A new season marks the possible spawning of a new NHL superstar.

Last season Colorado Avalanche forward Nathan MacKinnon was a near-unanimous choice for the Calder Memorial Trophy as NHL rookie of the year after he led all first-year players in points, goals, assists, power-play goals, game-winning goals and shots.

MacKinnon became the second No. 1 pick in eight years to win the Calder; Chicago Blackhawks forward Patrick Kane did it in 2007-08.

Many feel MacKinnon's linemate with the Halifax Mooseheads of the Quebec Major Junior Hockey League, Jonathan Drouin, is a strong candidate to capture the Calder in 2014-15. So does MacKinnon.

"I think he's going to have a heck of a year playing either wing or center," MacKinnon said. "Whatever he plays he'll excel. I'm really excited to watch him and [possibly] play against him."

Even though Drouin, the No. 3 pick in the 2013 NHL Draft, sustained a slight fracture to his right thumb in training camp, general manager Steve Yzerman said the injury might not impact how Drouin is evaluated when it comes to a roster spot. Drouin would be eligible to play conditioning games with the Syracuse Crunch in the American Hockey League if needed.

Drouin, 19, was as determined as ever to earn a roster spot after being returned to Halifax after training camp last season. He's gotten physically stronger after his second straight 100-point season in the QMJHL, and he appears mentally ready to jump to the NHL and have a significant impact.

"I'm sure he was frustrated [after being sent back to Halifax last season] but he trained very hard over the summer," MacKinnon said. "I guess the Lightning want to be patient with their prospects but he'll play this season and play well."

Drouin, who was No. 1 on the Top 60 prospects ranking, is the pick to capture the Calder Trophy in 2014-15.


Evgeny Kuznetsov, Washington Capitals -- The ultra-talented Russian, the 26th pick of the 2010 draft, gained valuable experience in 17 games with the Capitals last season, and the benefit of a full training camp in 2014 should bolster his confidence. Kuznetsov is very creative with the puck and can skate like the wind.
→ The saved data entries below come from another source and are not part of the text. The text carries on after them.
(* ===== verification/ProducerSpec.v ===== *)
(** * ProducerSpec: what becomes of an answer

    The Data with which a producer answers an Interest is read by every receiver as the
    packet the producer meant, if it is small enough to be received at all. *)
From S2P Require Import Prelude Tlv Encoder Block BlockSpec Names NameWire Exclude WireFormat WireFormatSpec PacketWireSpec Simulator SimTime Packets Application Producer MobileProducer.

(** ** What a receiver reads *)
Definition zeros (payload : Z) : list byte := replicate (Z.to_nat payload) (byte_of_Z 0).

(** The arguments that can be put on the wire. *)
Record reply_args (name : Name) (payload freshness signature : Z) (keyLocator : Name) : Prop := {
  ra_name : name_encodable name;
  ra_locator : name_encodable keyLocator;
  ra_payload : u32_range payload;
  ra_signature : u32_range signature;
  ra_freshness : i64_range freshness;
  ra_sizes : octets (name_value name) <= 4611686018427387904 /\
             octets (name_value keyLocator) <= 4611686018427387904
}.

Definition reply_signature_of (signature : Z) (keyLocator : Name) : Signature :=
  mkSignature
    (mkSignatureInfo 255 (if 0 <? name_size keyLocator then Some (KeyLocator_Name keyLocator) else None) [] None)
    (number_element tlv.SignatureValue signature).

Definition reply_of (name : Name) (payload freshness signature : Z) (keyLocator : Name) : WireFormat.Data :=
  WireFormat.mkData name (mkMetaInfo tlv.ContentType_Blob (GetMilliSeconds freshness) Component_new [])
    (mkElement tlv.Content (zeros payload) []) (reply_signature_of signature keyLocator) None.

Lemma reply_object_run name payload freshness signature keyLocator :
  reply_object name payload freshness signature keyLocator =
    inr (reply_of name payload freshness signature keyLocator).
Proof.
  unfold reply_object, reply_signature.
  destruct (makeNonNegativeIntegerBlock_spec tlv.SignatureValue signature) as (b & -> & Hb); [done|]. next.
  unfold setValue. rewrite (fresh_type _ _ _ Hb), (element_of_fresh _ _ Hb).
  unfold reply_of, reply_signature_of. by destruct (0 <? name_size keyLocator).
Qed.
(** One timer is armed, after the latest Trace, when nothing else is queued. *)
Lemma SendTrace_alone prefix lifetime delay n w :
  m_events (a_sim w) = [] -> m_stop (a_sim w) = false ->
  m_refreshInterval (a_app w) = Seconds0 -> m_traceLifetime (a_app w) = lifetime ->
  Seconds (GetSeconds lifetime) = Some delay ->
  0 <= delay -> 0 <= m_currentTs (a_sim w) -> delay + m_currentTs (a_sim w) <= INT64_MAX ->
  trace_view w = (traces prefix n, u64 (Z.of_nat n + 1), prefix) -> 0 < m_seq (a_app w) ->
  exists w', SendTrace w = (w', inr tt) /\ m_currentTs (a_sim w') = m_currentTs (a_sim w) /\
    awaiting prefix lifetime (delay + m_currentTs (a_sim w)) (m_traceRetryCnt (a_app w)) (S n) w'.
Proof.
  intros He Hstop Hr Hl Hd H0 Hn Hmax Hv Hpos. unfold INT64_MAX in Hmax.
  destruct (noted_rest w) as (E1 & E2 & E3 & E4 & _). apply noted_view in Hv.
  rewrite SendTrace_run. apply Z.ltb_lt in Hpos as ->. revert E1 E2 E3 E4 Hv. generalize (noted w). intros w1 E1 E2 E3 E4 Hv.
  unfold arm_refresh. rewrite run_assoc, run_app_get, run_assoc.
  erewrite run_seq by (apply cancel_running_alone; by rewrite E1).
  rewrite bool_decide_eq_true_2, run_ret by congruence.
  unfold arm_timeout. rewrite run_app_get.
  erewrite run_seq by (apply cancel_running_alone; by rewrite E1).
  rewrite E4, Hl. erewrite run_via_seconds by exact Hd. rewrite run_app_schedule.
  eexists. split; [reflexivity|]. unfold Schedule. rewrite E1, He.
  rewrite i64_id, u64_id by (unfold i64_range, u64_range; lia).
  split; [done|]. split; cbn; eauto with congruence.
Qed.

Lemma app_cancel_alone id w : m_events (a_sim w) = [] -> app_cancel id w = (w, inr tt).
Proof.
  intros He. destruct id as [id|]; [|done]. destruct w as [sim s l]. cbn in He |- *.
  unfold modify, set_a_sim. cbn. by rewrite nothing_to_cancel.
Qed.

Lemma OnTraceTimeout_alone w :
  m_events (a_sim w) = [] ->
  OnTraceTimeout w =
  (if 3 <=? m_traceRetryCnt (a_app w) then app_upd (fun s => s <| m_traceRetryCnt := 0 |>)
   else (if 0 <? m_seq (a_app w) then SendTrace else mret tt);;
        app_upd (fun s => s <| m_traceRetryCnt ::= fun n => i32 (n + 1) |>)) w.
Proof.
  intros He. unfold OnTraceTimeout. rewrite run_app_get.
  by erewrite run_seq by (by apply app_cancel_alone).
Qed.

(** The world when the waiting timeout is the current event. *)
Lemma awaiting_next prefix lifetime t k n w :
  awaiting prefix lifetime t k n w ->
  exists uid, ProcessOneEvent mobile_dispatch w =
    OnTraceTimeout (mkAppWorld (mkSim t uid (m_uid (a_sim w)) [] false) (a_app w) (a_link w)).
Proof.
  intros [[uid He] Hstop _ _ _ _]. exists uid. unfold ProcessOneEvent. rewrite run_gets.
  unfold RemoveNext. cbn. by rewrite He, Hstop.
Qed.

Lemma timeout_again prefix lifetime delay t k n w :
  Seconds (GetSeconds lifetime) = Some delay -> 0 <= delay -> 0 <= t ->
  delay + t <= INT64_MAX -> 0 <= k < 3 -> Z.of_nat n + 1 < 18446744073709551616 ->
  awaiting prefix lifetime t k n w ->
  exists w', ProcessOneEvent mobile_dispatch w = (w', inr tt) /\
    awaiting prefix lifetime (delay + t) (k + 1) (S n) w'.
Proof.
  intros Hd Hd0 Ht Hmax Hk Hn Hw. destruct (awaiting_next _ _ _ _ _ _ Hw) as [uid ->].
  destruct Hw as [_ _ Hk' Hr Hl Hv]. rewrite OnTraceTimeout_alone by done. cbn [a_app].
  rewrite Hk', (proj2 (Z.leb_gt 3 k)) by lia.
  pose proof Hv as Hseq. unfold trace_view in Hseq. injection Hseq as _ Hseq _.
  rewrite u64_id in Hseq by (unfold u64_range; lia).
  assert (0 < m_seq (a_app w)) as Hpos by lia. rewrite (proj2 (Z.ltb_lt 0 _)) by done.
  match goal with |- exists w', (SendTrace ≫= _) ?w1 = _ /\ _ =>
    destruct (SendTrace_alone prefix lifetime delay n w1) as (w2 & E & Ht2 & Hw2); [done..|] end.
  rewrite (run_seq _ _ _ _ _ E). eexists. split; [reflexivity|].
  cbn [a_sim m_currentTs a_app] in Ht2, Hw2. rewrite Hk' in Hw2.
  destruct Hw2 as [H1 H2 H3 H4 H5 H6]. split; try done. cbn. rewrite H3.
  apply i32_id. lia.
Qed.

Lemma timeout_last prefix lifetime t k n w :
  3 <= k -> awaiting prefix lifetime t k n w ->
  exists w', ProcessOneEvent mobile_dispatch w = (w', inr tt) /\
    m_events (a_sim w') = [] /\ m_currentTs (a_sim w') = t /\ m_traceRetryCnt (a_app w') = 0 /\
    trace_view w' = (traces prefix n, u64 (Z.of_nat n + 1), prefix).
Proof.
  intros Hk Hw. destruct (awaiting_next _ _ _ _ _ _ Hw) as [uid ->].
  destruct Hw as [_ _ Hk' _ _ Hv]. rewrite OnTraceTimeout_alone by done. cbn [a_app].
  rewrite Hk', (proj2 (Z.leb_le 3 k)) by lia. eexists. split; [reflexivity|]. by split_and!.
Qed.

Lemma run_awaiting prefix lifetime t k n fuel w :
  awaiting prefix lifetime t k n w ->
  Run_loop mobile_dispatch (S fuel) w =
  (ProcessOneEvent mobile_dispatch;; Run_loop mobile_dispatch fuel) w.
Proof.
  intros [[uid He] Hstop _ _ _ _]. cbn [Run_loop]. rewrite run_gets.
  unfold IsFinished. cbn. by rewrite He, Hstop.
Qed.

Lemma run_finished fuel w : m_events (a_sim w) = [] -> Run_loop mobile_dispatch fuel w = (w, inr tt).
Proof.
  intros He. destruct fuel as [|fuel]; [done|]. cbn [Run_loop]. rewrite run_gets.
  unfold IsFinished. cbn. by rewrite He.
Qed.

(** [j] repetitions are left. *)
Lemma run_repetitions prefix lifetime delay (j : nat) fuel t n w :
  Seconds (GetSeconds lifetime) = Some delay -> 0 <= delay -> 0 <= t ->
  Z.of_nat j * delay + t <= INT64_MAX -> (j <= 3)%nat ->
  Z.of_nat (j + n) < 18446744073709551616 ->
  awaiting prefix lifetime t (3 - Z.of_nat j) n w ->
  exists w', Run_loop mobile_dispatch (S j + fuel) w = (w', inr tt) /\
    m_events (a_sim w') = [] /\ m_currentTs (a_sim w') = Z.of_nat j * delay + t /\
    m_traceRetryCnt (a_app w') = 0 /\
    trace_view w' = (traces prefix (j + n), u64 (Z.of_nat (j + n) + 1), prefix).
Proof.
  intros Hd Hpos. revert t n w. induction j as [|j IH]; intros t n w Ht Hmax Hj Hn Hw;
    cbn [Nat.add]; rewrite (run_awaiting _ _ _ _ _ _ _ Hw).
  - destruct (timeout_last prefix lifetime t 3 n w) as (w' & E & He & H); [lia|exact Hw|].
    rewrite (run_seq _ _ _ _ _ E), run_finished by done. exists w'. split; [done|].
    split; [done|]. destruct H as (-> & H). by split; [lia|].
  - destruct (timeout_again prefix lifetime delay t (3 - Z.of_nat (S j)) n w) as (w1 & E & Hw1);
      [done|done|done|nia|lia|lia|done|].
    rewrite (run_seq _ _ _ _ _ E).
    replace (3 - Z.of_nat (S j) + 1) with (3 - Z.of_nat j) in Hw1 by lia.
    destruct (IH (delay + t) (S n) w1) as (w' & E' & He & Hts & H); [lia|nia|lia|lia|done|].
    cbn [Nat.add] in E'. exists w'. rewrite E'.
    replace (S (j + n)) with (j + S n)%nat by lia. split_and!; [done|done|lia|apply H..].
Qed.

(** ** A refresh interval below the lifetime *)
Section refresh.
Context (refresh lifetime interval delay horizon : Z).
Hypothesis Hrefresh : refresh <> Seconds0.
Hypothesis Hinterval : Seconds (GetSeconds refresh) = Some interval.
Hypothesis Hdelay : Seconds (GetSeconds lifetime) = Some delay.
Hypothesis Horder : 0 <= interval < delay.
Hypothesis Hhorizon : delay + horizon <= INT64_MAX.

(** Before the horizon, and before the 32-bit event numbers run out. *)
Definition in_time (w : world) : Prop :=
  m_currentTs (a_sim w) <= horizon /\ m_uid (a_sim w) + 3 < 4294967296.

(** Every timeout still queued is the one the producer remembers, and some Trace
    is queued before it. *)
Record preempted (w : world) : Prop := {
  pe_ordered : sim_ordered (a_sim w);
  pe_now : 0 <= m_currentTs (a_sim w);
  pe_uid : 0 <= m_uid (a_sim w);
  pe_retry : m_traceRetryCnt (a_app w) = 0;
  pe_refresh : m_refreshInterval (a_app w) = refresh;
  pe_lifetime : m_traceLifetime (a_app w) = lifetime;
  pe_delay : 0 <= m_traceDelay (a_app w) <= delay;
  pe_seq : 0 < m_seq (a_app w) <= m_uid (a_sim w) + 1;
  pe_stale id : m_traceTimeoutEvent (a_app w) = Some id -> id_uid id < m_uid (a_sim w);
  pe_cover id : queued (a_sim w) id TraceTimeout ->
    m_traceTimeoutEvent (a_app w) = Some id /\
    exists r, queued (a_sim w) r TraceEvent /\ id_ts r < id_ts id
}.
How successful he is in his first full NHL season will hinge on how quickly he adjusts to the physical pounding he'll endure during an 82-game schedule.

John Gibson, Anaheim Ducks -- Gibson, a 2011 second-round pick (No. 39), could begin the season as the Ducks' No. 1 goaltender following the departure of Jonas Hiller to the Calgary Flames. Gibson seems to rise to the occasion when the game is on the line. How well he can control his emotions and temperament when the going gets tough will play a huge part in his success because he has the ability to be a top-flight NHL goaltender.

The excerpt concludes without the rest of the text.